Lanfranc was appointed personal physician to Philip IV of France and in 1296 Lanfranc completed the Chirurgia Magna, dedicating it to Philip IV. In the book Lanfranc detailed cerebral concussion as well as skull fracture, setting out when surgical intervention was necessary. Lanfranc argued that theory makes for better surgery and elevated surgery from a craft to a science because a surgeon required knowledge of medical theory.

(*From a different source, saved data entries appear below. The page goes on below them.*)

(** * Layout resolution of [textual/_resolve.py]

    A shallow embedding of [resolve] and [resolve_fraction_unit] and the
    properties of the one-dimensional layout engine stated about them.

    Python's [Fraction] is an exact, normalised rational: it is modelled by
    the canonical rationals [Qc], whose equality is Leibniz equality.
    Python's [int] is [Z].  A finite Python [float] is a binary64 number,
    given by the rational it denotes; the sum of floats rounds.  Exceptions
    are explicit: a computation that may raise returns a [result]. *)

From Stdlib Require Import String ZArith QArith Qcanon Qround Qreduction Qpower.
From Stdlib Require Import List Permutation Bool Lia Lqa.
Import ListNotations.

Local Open Scope Qc_scope.

(** ** Python values *)

Abbreviation Fraction := Qc (only parsing).

(** [Fraction(n)] for an [int] [n]. *)
Definition Fraction_of_int (n : Z) : Fraction := Q2Qc (inject_Z n).

(** [fraction.__floor__()]: numerator // denominator. *)
Definition floor (q : Fraction) : Z := Qfloor q.

Definition Qceqb (x y : Qc) : bool := Qeq_bool x y.

Definition Qcltb (x y : Qc) : bool :=
  match x ?= y with Lt => true | _ => false end.

Definition Qcleb (x y : Qc) : bool :=
  match x ?= y with Gt => false | _ => true end.

(** Truth value of a [Fraction]: false exactly for zero. *)
Definition truthy (q : Fraction) : bool := negb (Qceqb q 0).

(** [max(a, b)] of Python: the first argument unless the second is
    strictly greater. *)
Definition py_max (a b : Fraction) : Fraction := if Qcltb a b then b else a.

(** [sum(xs)] of [Fraction]s: left fold from the integer 0. *)
Definition py_sum (xs : list Fraction) : Fraction := fold_left Qcplus xs 0.

(** *** Floats

    A finite [float] is a binary64 number and is given here by the rational
    it denotes, so that [Fraction.from_float(x)] and [Fraction(x)], which are
    exact, leave it as it is.  Arithmetic on floats is not exact: the sum of
    two floats is their exact sum rounded to the nearest binary64, a tie
    going to the even mantissa.  Sums are taken to stay in the finite range
    of binary64. *)

(** Rounding to the nearest integer, a tie going to the even one. *)
Definition half_even (x : Q) : Z :=
  let f := Qfloor x in
  match Qcompare (x - inject_Z f) (1 # 2) with
  | Lt => f
  | Gt => (f + 1)%Z
  | Eq => if Z.even f then f else (f + 1)%Z
  end.

(** The exponent of the last place of the 53-bit mantissa of a positive
    [x]: 52 below the binary exponent of [x], and -1074 for a subnormal. *)
Definition ulp_exponent (x : Q) : Z :=
  let e := (Z.log2 (Qnum x) - Z.log2 (Zpos (Qden x)) - 52)%Z in
  let e := if Qle_bool (2 ^ 52) (x / 2 ^ e)%Q then e else (e - 1)%Z in
  Z.max e (-1074).
Lemma collapse_ok : forall blocks cur na,
  Forall block_ok blocks ->
  Forall block_ok na ->
  valid cur ->
  chain 0 0 (na ++ [cur]) ->
  chain (fst (end_of 0 0 (na ++ [cur]))) (snd (end_of 0 0 (na ++ [cur]))) blocks ->
  Forall block_ok (flush (fst (collapse blocks cur na)) (snd (collapse blocks cur na))) /\
  chain 0 0 (flush (fst (collapse blocks cur na)) (snd (collapse blocks cur na))).
Proof.
  induction blocks as [|[[i2 j2] k2] blocks IH]; intros [[i1 j1] k1] na Hb Hna Hv Hc He.
  - simpl. destruct (Nat.ltb_spec 0 k1).
    + split; [|exact Hc]. apply Forall_app; split; auto.
      constructor; [|constructor]. split; [lia|exact Hv].
    + split; auto. apply chain_app in Hc. tauto.
  - inversion Hb as [|? ? Hx Hb']; subst. destruct Hx as [Hk2 Hv2].
    rewrite end_of_app in He. simpl in He. destruct He as (E1 & E2 & E3).
    simpl collapse.
    destruct (Nat.eqb_spec (i1 + k1) i2) as [Ei|Ei];
      [destruct (Nat.eqb_spec (j1 + k1) j2) as [Ej|Ej]|]; simpl andb; cbv iota.
    + subst i2 j2. apply IH; auto.
      * intros t Ht. destruct (Nat.ltb_spec t k1); [now apply Hv|].
        specialize (Hv2 (t - k1) ltac:(lia)).
        replace (i1 + k1 + (t - k1)) with (i1 + t) in Hv2 by lia.
        replace (j1 + k1 + (t - k1)) with (j1 + t) in Hv2 by lia. exact Hv2.
      * apply chain_app in Hc. apply chain_app. simpl in *. tauto.
      * rewrite end_of_app. simpl.
        replace (i1 + (k1 + k2)) with (i1 + k1 + k2) by lia.
        replace (j1 + (k1 + k2)) with (j1 + k1 + k2) by lia. exact E3.
    + apply IH; auto.
      * destruct (Nat.ltb_spec 0 k1); auto. apply Forall_app; split; auto.
        constructor; [|constructor]. split; [lia|exact Hv].
      * destruct (Nat.ltb_spec 0 k1).
        -- apply chain_app. split; [exact Hc|]. rewrite end_of_app. simpl. lia.
        -- apply chain_app in Hc. destruct Hc as [Hc1 Hc2]. simpl in Hc2.
           apply chain_app. split; [exact Hc1|]. simpl. lia.
      * destruct (Nat.ltb_spec 0 k1); rewrite end_of_app; simpl; exact E3.
    + apply IH; auto.
      * destruct (Nat.ltb_spec 0 k1); auto. apply Forall_app; split; auto.
        constructor; [|constructor]. split; [lia|exact Hv].
      * destruct (Nat.ltb_spec 0 k1).
        -- apply chain_app. split; [exact Hc|]. rewrite end_of_app. simpl. lia.
        -- apply chain_app in Hc. destruct Hc as [Hc1 Hc2]. simpl in Hc2.
           apply chain_app. split; [exact Hc1|]. simpl. lia.
      * destruct (Nat.ltb_spec 0 k1); rewrite end_of_app; simpl; exact E3.
Qed.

Surgery started to be taught at universities training physicians, thus Lanfranc had been asked by the dean of the surgery faculty at Collège de St. Côme to write down his knowledge for publication. Besides setting out the necessary knowledge of anatomy Lanfranc documented his practical experience in treating ulcers, fistulae, fractures and dislocated joints. Chirurgia Magna became accepted as comprehensive guide to medical knowledge. Among Parisian professors and lecturers Lanfranc was noted for promoting cleanliness in surgery, instead of encouraging the accumulation of pus in the body of a patient. Lanfranc became known as the father of French surgery. He died 1315.

==Legacy==
Lanfranc had put rational surgical intervention on a par with medicine prescribed by physicians. In 1314 Henri de Mondeville published his Latin thesis Chirurgia in which he relied on the arguments of Lanfranc to position surgery as medicine. Lanfranc's treatise on surgery Chirurgia Magna, also known as the Science of Chirgurie or Cirgurie to distinguish it from the Inventarium, and other manuscripts on what was regarded to be rational surgery were in the 14th century translated into English and were eagerly read in England as surgery textbooks. In the English translations of Chirurgia Magna the practical advice passed on by Lanfranc was given more room than the theoretical knowledge Lanfranc had also cared to impart. The Chirurgia Magna was republished as book in over seventy editions and translated into multiple languages from 1490 onward. Lanfranc is remembered in the English surgery profession for recommending in the Chirurgia Magna bloodletting to treat localized pain, such as a migriane.